Why choose diabetes type II?

Diabetes is one of the largest global health emergencies of the 21st century. Globally, diabetes is considered as one of the four major noncommunicable diseases (NCDs) account for over 80% of all premature NCD deaths and the number of people with diabetes is increasing significantly.

According to the 2018-2023 China diabetes drug industry demand and investment forecast analysis report released by cutting-edge industry research institute. In 2017, the number of people suffering from diabetes was 425 million, and it is estimated that by 2045, the number of people with diabetes will exceed 600 million, becoming an important disease threatening people's health.

Why use N-palmitoyl serinol?

To expound the function ofN-palmitoyl serinol, let us start from GPCR. In eukaryotes, the largest membrane receptor family GPCR is associated with diabetes, obesity, cancer and other diseases, and considered to be the key medium of host-microbe interaction in the human microbiome. Among them, GPR119 is a widely recognized GPCR target highly correlated with diabetes as well as obesity and found to have a significant effect on the steady-state of glucose [2] [4]. GPR119s are mainly distributed in the intestinal mucosa where they interreact with endogenous GPR119 ligands [5].

N-acyl amide is a group of GPR119’s ligands. And N-palmitoyl serinol is one in this group with a stronger effect of promoting the production of insulin [1]. As it has been proved that the N-palmitoyl serinol has the same effect as the endogenous ligands [3], we want to build an autonomous N-palmitoyl serinol producing system in patients’ intestines.

Why haven't we used N-palmitoyl serinol yet?

Although the newly found substance has great potential in curing diabetes, it truly has some limitations by now, which is also the main question we want to settle down. First, N-palmitoyl serinol is pretty new for clinical usage and has not come into public horizons by now--all trials are lab-based. Second, it is not easy to control the production of N-palmitoyl serinol by traditional means. As a solution, we want to try regulatory element this time.

How to control the circuit?

We are also eager to figure out how to control the secretion of the small molecule intelligently by engineering the E.coli bacteria. The secretion of the specific molecule can be controlled through various ways. In the end, we selected the pDawn system which induces gene expression in a light-activated manner, and the control lights can be easily programmed.

What are we doing?

As the sequence of N-acyl synthase (NAS) has been deposited, we synthesized the coding sequence and subcloned it into the pDawn plasmid.

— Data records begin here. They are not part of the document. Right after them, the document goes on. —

Lemma guards_same s s' l l' : same_state s s' -> same_ops l l' -> guards s l -> guards s' l'.
Proof.
  intros (_ & _ & E1 & _ & E2 & E3 & E4 & _) (O1 & _ & O3 & _ & O5 & _ & O7) [].
  split; rewrite ?E1, ?E2, ?E3, ?E4, ?O1, ?O3, ?O5, ?O7; done.
Qed.
Lemma connecting_same h s s' l l' t t' :
  same_state s s' -> same_ops l l' -> same_trace t t' -> connecting h s l t -> connecting h s' l' t'.
Proof.
  intros (E0 & _ & _ & E1 & _ & _ & _ & E2) (O1 & O2 & O3 & O4 & O5 & O6 & O7) (T1 & T2 & T3 & T4) [].
  split; unfold no_io, no_out, untouched in *; rewrite ?E0, ?E1, ?E2, ?O1, ?O2, ?O3, ?O4, ?O5, ?O6, ?T1, ?T2, ?T3, ?T4;
    done.
Qed.
Lemma relayed_upto_same h k t t' : same_trace t t' -> relayed_upto h k t -> relayed_upto h k t'.
Proof. intros (T1 & T2 & T3 & T4) H. unfold relayed_upto. by rewrite T1, T2, T3, T4. Qed.
Lemma cended_same h s s' l l' t t' :
  same_state s s' -> same_ops l l' -> same_trace t t' -> ended h s l t -> ended h s' l' t'.
Proof.
  intros HS HO HT [E1 E2]. split.
  - pose proof HS as (-> & _ & _ & -> & _). intros Hu. destruct (E1 Hu) as [E|E]; [left|right].
    + by destruct HT as (_ & _ & _ & ->).
    + by eapply relayed_upto_same.
  - pose proof HO as (_ & _ & _ & _ & _ & _ & ->). intros Hc. eapply connecting_same; [done..|auto].
Qed.
Lemma CI_same h s s' l l' t t' :
  same_state s s' -> same_ops l l' -> same_trace t t' -> CI h s l t -> CI h s' l' t'.
Proof.
  intros HS HO HT [G H]. split; [by eapply guards_same|].
  pose proof (connecting_same h _ _ _ _ _ _ HS HO HT) as Hc.
  pose proof (cended_same h _ _ _ _ _ _ HS HO HT) as He.
  destruct HS as (E0 & E1 & E2 & E3 & E4 & E5 & E6 & E7), HO as (O1 & O2 & O3 & O4 & O5 & O6 & O7),
    HT as (T1 & T2 & T3 & T4).
  assert (Hk : socks5 s l t -> socks5 s' l' t').
  { intros []. split; unfold no_out, untouched in *;
      rewrite ?E0, ?O1, ?O2, ?O3, ?O4, ?O5, ?O6, ?O7, ?T1, ?T2, ?T3, ?T4; done. }
  unfold phase, relayed, no_io, no_out, untouched in *.
  rewrite E1, ?E0, ?E3, ?E7, ?O1, ?O2, ?O3, ?O4, ?O5, ?O6, ?O7, ?T1, ?T2, ?T3, ?T4.
  destruct (c_status s); tauto.
Qed.

Ltac same_all := repeat split; cbn; autorewrite with ctrace; done.
(** All counts are numbers that are not negative. *)
Ltac nonneg l :=
  pose proof (cnt_nonneg is_ir l); pose proof (cnt_nonneg is_iw l); pose proof (cnt_nonneg is_or l);
  pose proof (cnt_nonneg is_ow l); pose proof (cnt_nonneg is_ur l); pose proof (cnt_nonneg is_uw l);
  pose proof (cnt_nonneg is_cn l).
Ltac counts := rewrite ?cnt_snoc; cbn [is_ir is_iw is_or is_ow is_ur is_uw is_cn]; lia.

(** *** The steps of the handlers *)

(** [destroy] leaves the operations; what was exchanged stays so. *)
Lemma on_cs_destroy h b s l t :
  guards s l -> ended h s l t ->
  on h (cs_destroy h b)
    (fun _ s' l' t' => CI h s' l' t' /\ c_status s' = C_DESTROY /\ l' = l /\ same_trace t t') s l t.
Proof.
  intros G He. unfold cs_destroy. apply on_bind, on_getC.
  destruct (bool_decide (c_status s = C_DESTROY)) eqn:E; bool_facts.
  { apply on_skip. split; [|done]. split; [done|]. unfold phase. by rewrite E. }
  apply on_bind, on_modC, on_bind, on_c_emit; [done|].
  apply on_bind, on_modC, on_bind, on_modC, on_bind, on_modC.
  rewrite (g_direct _ _ G), andb_false_r. apply on_skip.
  split; [|same_all]. split; [by destruct G|]. unfold phase. cbn.
  destruct He as [E1 E2]. split; cbn.
  - intros Hu. destruct (E1 Hu) as [E'|E']; [left; by autorewrite with ctrace|right].
    eapply relayed_upto_same; [|done]. same_all.
  - intros Hc. destruct (E2 Hc) as [C1 C2 C3]. split; [done|..]; unfold untouched in *; by autorewrite with ctrace.
Qed.
Lemma on_destroyed h b s l t :
  guards s l -> ended h s l t -> on h (cs_destroy h b) (fun _ => CI h) s l t.
Proof. intros G He. eapply on_mono; [by apply on_cs_destroy|]. by intros _ s' l' t' [? _]. Qed.

(** The timer of a use: it is started again, or is running. *)
Lemma on_c_timer h s l t (Q : post unit) :
  (forall s' l', same_state s s' -> c_udp_data_buf s' = c_udp_data_buf s -> same_ops l l' -> Q tt s' l' t) ->
  on h (cs_udp_timer_async_wait configs cancel_ec h (-1)) Q s l t.
Proof.
  intros HQ. unfold cs_udp_timer_async_wait. apply on_bind, on_getC, on_bind, on_gets. intros curr.
  apply on_bind, on_c_ask. intros n. unfold cs_udp_timer_act. apply on_bind, on_modC.
  unfold UdpTimer.udp_timer_async_wait. rewrite cancel_ok. cbn [Z.eqb negb].
  destruct (UdpTimer.is_udp_forward _) eqn:E; cbn [negb fst snd]; [|apply on_skip, HQ; same_all].
  change (-1 =? -1) with true. rewrite andb_true_r.
  destruct (_ =? 0); cbn [negb fst snd]; [apply on_c_start; [done|done|]; apply HQ; same_all|].
  destruct (_ <? _); cbn [fst snd]; [apply on_skip, HQ; same_all|].
  apply on_c_start; [done|done|]; apply HQ; same_all.
Qed.
Lemma on_c_fired h s l t n ec :
  CI h s l t -> on h (cs_udp_timer_fired configs cancel_ec h n ec) (fun _ => CI h) s l t.
Proof.
  intros HS. unfold cs_udp_timer_fired. apply on_bind, on_getC, on_bind, on_gets. intros curr.
  apply on_bind, on_c_ask. intros k. unfold cs_udp_timer_act. apply on_bind, on_modC.
  match goal with |- context [snd ?r] =>
    assert (Hu : UdpTimer.is_udp_forward (fst r) = cudp s); [|destruct r as [tm [|m|]]] end; cbn [fst snd] in *.
  { unfold UdpTimer.udp_timer_fired, UdpTimer.udp_timer_async_wait, cudp. 
    repeat match goal with |- context [if ?b then _ else _] => destruct b end; done. }
  - apply on_skip. eapply CI_same; [..|exact HS]; same_all.
  - apply on_c_start; [done|done|]. eapply CI_same; [..|exact HS]; same_all.
  - eapply CI_same in HS; [apply on_destroyed; [apply HS|by apply CI_ended]|..]; same_all.
Qed.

Our work was to determine the relationship between induction conditions and N-palmitoyl serinol concentration to control the concentration in a programmable way. We set up a series of induction factor gradient, such as different light durations and the bacteria density.

We are also establishing an intelligent control system. By using information technology, we use Bluetooth to connect the blood sugar detector, INSULEN App on smartphone and the 'INSULEN Waist Pack' device. And the system can automatically regulate the emission of near-infrared to control the NAS expression.

References

[1] Bradshaw, H. B. & Walker, J. M. The expanding field of cannabimimetic and related lipid mediators. Br J Pharmacol 144, 459-465, doi:10.1038/sj.bjp.0706093 (2005).

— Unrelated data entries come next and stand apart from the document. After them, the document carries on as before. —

(* ===== verification/ClientRuns.v ===== *)
(** * A client without pipeline: what follows for every run

    The invariant of one session ([ClientProofs]) for all sessions of a service
    without pipelines, over every sequence of completions; and that the server
    understands what a session sends first. *)

From Stdlib Require Import ZArith Lia.
From S2P Require Import Prelude Utils Address Trojan UdpPacket PipelineProto Caches ReadCache PipelineComponent Session.
From S2P Require Import ServerProofs ServerTheorems ClientWorld ClientSide ClientTheorems SessionLogic ClientProofs.
Import Streambuf ReadBuf Stat Allocator PipelineComponent Codec.
Local Open Scope Z_scope.
Local Open Scope handler_scope.

(** The parts of the world by their names *)
Ltac csw := cbn [sw_objs sw_pending sw_trace sw_alloc sw_rest op_this op_buf eff_this
  cworld_sessions cop_operation ceffect_effect] in *.

Section World.
Context (configs : nat -> Config) (balance_num : nat) (config_hash : nat -> Z) (icmp : bool).
Context (make_address : bytes -> option address) (udp_local : nat -> endpoint).
Context (accept_kind : CKind) (socket_target : nat -> bytes * Z).
Context (system_ec remote_ec cancel_ec : nat -> error_code) (d : nat) (pw : bytes).
Hypothesis password_first : exists x rest, Session.password (configs 0%nat) = (pw, x) :: rest.
Hypothesis cancel_ok : forall n, cancel_ec n = 0.
Hypothesis no_pipeline : pipeline_num (configs 0%nat) <= 0.

Notation CI := (CI configs socket_target pw).

(** The invariant, and the invariant for all sessions but [x]. *)
Record CWx (x : option nat) (w : cworld) : Prop := {
  cw_lent : lent w;
  cw_sess : forall h s, Some h <> x -> c_objs w !! h = Some s -> CI h s (ops h w) (tr h w);
  cw_next : forall h, (c_next w <= h)%nat -> c_objs w !! h = None /\ tr h w = [];
  cw_gone : forall h, c_objs w !! h = None -> ops h w = [];
  cw_pipes : pipes w = ∅ /\ filter (fun o => op_this o = None) (c_pending w) = [];
  cw_ids : ids_wf (c_ids w)
}.
Notation CW := (CWx None).
Lemma handle_write_pieces fuel local remote data t :
  (length data < fuel)%nat -> m_quitting t = false -> m_write_fill_buf t = [] ->
  exists n packets, handle_write fuel local remote data t =
      Ret (mkTunOut false [] (tun_written t ++ packets) n) /\ pieces local remote data packets.
Proof.
  revert data t. induction fuel as [|fuel IH]; intros data t Hf Hq Hb; [lia|]. cbn [handle_write_upd_data].
  destruct (Z.eqb_spec (zlen data) 0) as [E|E].
  { apply zlen_zero in E as ->. exists (tun_calls t), []. split; [|by split].
    rewrite app_nil_r. destruct t. cbn in *. by subst. }
  pose proof (zlen_nonneg data). assert (Em : max_len m_mtu = m_mtu - 28).
  { unfold max_len, sizeof_ipv4_header, sizeof_udp_header. apply u16_small. lia. }
  set (data_len := if max_len m_mtu <? zlen data then max_len m_mtu else zlen data).
  assert (Hd : 0 < data_len <= m_mtu - 28 /\ data_len <= zlen data).
  { subst data_len. rewrite Em. destruct (Z.ltb_spec (m_mtu - 28) (zlen data)); lia. }
  set (piece := take (Z.to_nat data_len) data).
  assert (Hpiece : zlen piece = data_len) by (subst piece; unfold zlen in *; rewrite length_take; lia).
  destruct (write_one (udp_packet local remote piece) t) as [n ->]; [done|done|rewrite zlen_udp_packet; lia|].
  cbn [obind]. rewrite substr_from_ok by lia. cbn [obind].
  assert (Hok : zlen (udp_packet local remote piece) <= m_mtu /\ ip_packet (udp_packet local remote piece) /\
    udp_packet local remote piece = udp_packet local remote (drop 28 (udp_packet local remote piece))).
  { rewrite zlen_udp_packet, udp_packet_data. split_and!; [lia|apply udp_packet_ip; lia|done]. }
  assert (Hcut : piece ++ drop (Z.to_nat data_len) data = data) by apply take_drop.
  destruct (Z.ltb_spec 0 (zlen (drop (Z.to_nat data_len) data))) as [Hr|Hr].
  - destruct (IH (drop (Z.to_nat data_len) data) (mkTunOut false [] (tun_written t ++ [udp_packet local remote piece]) n))
      as (n' & ps & -> & [P1 P2]); [rewrite length_drop; unfold zlen in *; lia|done|done|].
    exists n', (udp_packet local remote piece :: ps). cbn [tun_written]. split; [by rewrite <- app_assoc|].
    split; [cbn [map concat]; by rewrite udp_packet_data, P1|by constructor].
  - exists n, [udp_packet local remote piece]. split; [done|].
    assert (Ed : drop (Z.to_nat data_len) data = []).
    { apply zlen_zero. pose proof (zlen_nonneg (drop (Z.to_nat data_len) data)). lia. }
    split; [cbn [map concat]; rewrite udp_packet_data, app_nil_r; by rewrite Ed, app_nil_r in Hcut|by constructor].
Qed.

End Healthy.

(** With an MTU of exactly the two headers no octet fits in a packet: the
    function calls itself without end. *)
Theorem tun_mtu_of_headers_never_ends local remote data t fuel :
  m_mtu = 28 -> data <> [] -> m_quitting t = false -> m_write_fill_buf t = [] ->
  handle_write fuel local remote data t = Undef NoEnd.
Proof.
  intros Hm Hd. revert t. induction fuel as [|fuel IH]; intros t Hq Hb; [done|]. cbn [handle_write_upd_data].
  destruct (Z.eqb_spec (zlen data) 0) as [E|E]; [by apply zlen_zero in E|].
  assert (Em : max_len m_mtu = 0) by (rewrite Hm; done). rewrite Em. pose proof (zlen_nonneg data).
  destruct (Z.ltb_spec 0 (zlen data)); [|lia]. cbn [Z.to_nat take].
  match goal with |- context [write_to_tun ?u] => destruct (write_flushes u) as (t' & -> & E2 & E3); [done|] end.
  cbn [obind]. rewrite substr_from_ok by lia. cbn [obind]. change (drop (Z.to_nat 0) data) with data.
  destruct (Z.ltb_spec 0 (zlen data)); [|lia]. by apply IH.
Qed.
End Write.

[2] Cohen, L. J. et al. Commensal bacteria make GPCR ligands that mimic human signalling molecules. Nature 549, 48-+, doi:10.1038/nature23874 (2017).

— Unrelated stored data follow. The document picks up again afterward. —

(** A datagram for a session of this connection *)
Lemma oi_process_udp local remote payload o l t :
  OI o l t ->
  on h (ts_try_to_process_udp cfg false redirect_local m_mtu tcp_sndbuf tcp_write tcp_output tcp_close write_some
          ipv4_checksum udp_checksum in_pipeline cancel_ec depth h local remote payload) (fun _ => OI) o l t.
Proof.
  intros HI. apply on_bind, on_getT. destruct (is_udp (to_session o) && _) eqn:Eu; [|by apply on_ret].
  apply andb_true_iff in Eu as [Eu _]. apply on_bind, on_t_emit; [done|].
  pose proof (given_dgram payload o l t HI Eu) as HG. destruct (ts_proxy (to_session o)) eqn:Ep.
  - apply on_bind. eapply on_mono; [by eapply oi_out_async_send|]. intros ? o1 l1 t1 H1. by apply on_ret.
  - destruct (m_udp_forwarder _) as [f|]; [|apply on_no_object]. apply oi_forward.
    destruct HG as [G1 G2 G3 G4]. split; [|exact G3]. split; [exact G1|]. unfold UIv. cbn [fst both_of]. rewrite G4, app_assoc.
    assert (Hr : v_relays (view_of o l (t ++ [UdpIn h payload])) = false) by (unfold v_relays; cbn; by rewrite Ep, Eu).
    destruct G2 as [U1 U2 U3 U4 U5 UD U6 U7]. split; try done.
    + intros H. destruct (U6 H) as (H1 & H2 & H3 & _). split_and!; [done..|]. intros _. congruence.
    + intros H. destruct (U7 H) as [H1 _]. split; [by apply prefix_app_r|]. intros _. congruence.
Qed.
End Udp.
End Handlers.
End Relay.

[3] Cohen, L. J. et al. Functional metagenomic discovery of bacterial effectors in the human microbiome and isolation of commendamide, a GPCR G2A/132 agonist. Proc Natl Acad Sci U S A 112, E4825-4834, doi:10.1073/pnas.1508737112 (2015).

[4] Lauffer, L. M., Iakoubov, R. & Brubaker, P. L. GPR119 is essential for oleoylethanolamide-induced glucagon-like peptide-1 secretion from the intestinal enteroendocrine L-cell. Diabetes 58, 1058-1066, doi:10.2337/db08-1237 (2009).

[5] Overton, H. A. et al. Deorphanization of a G protein-coupled receptor for oleoylethanolamide and its use in the discovery of small-molecule hypophagic agents. Cell Metab 3, 167-175, doi:10.1016/j.cmet.2006.02.004 (2006).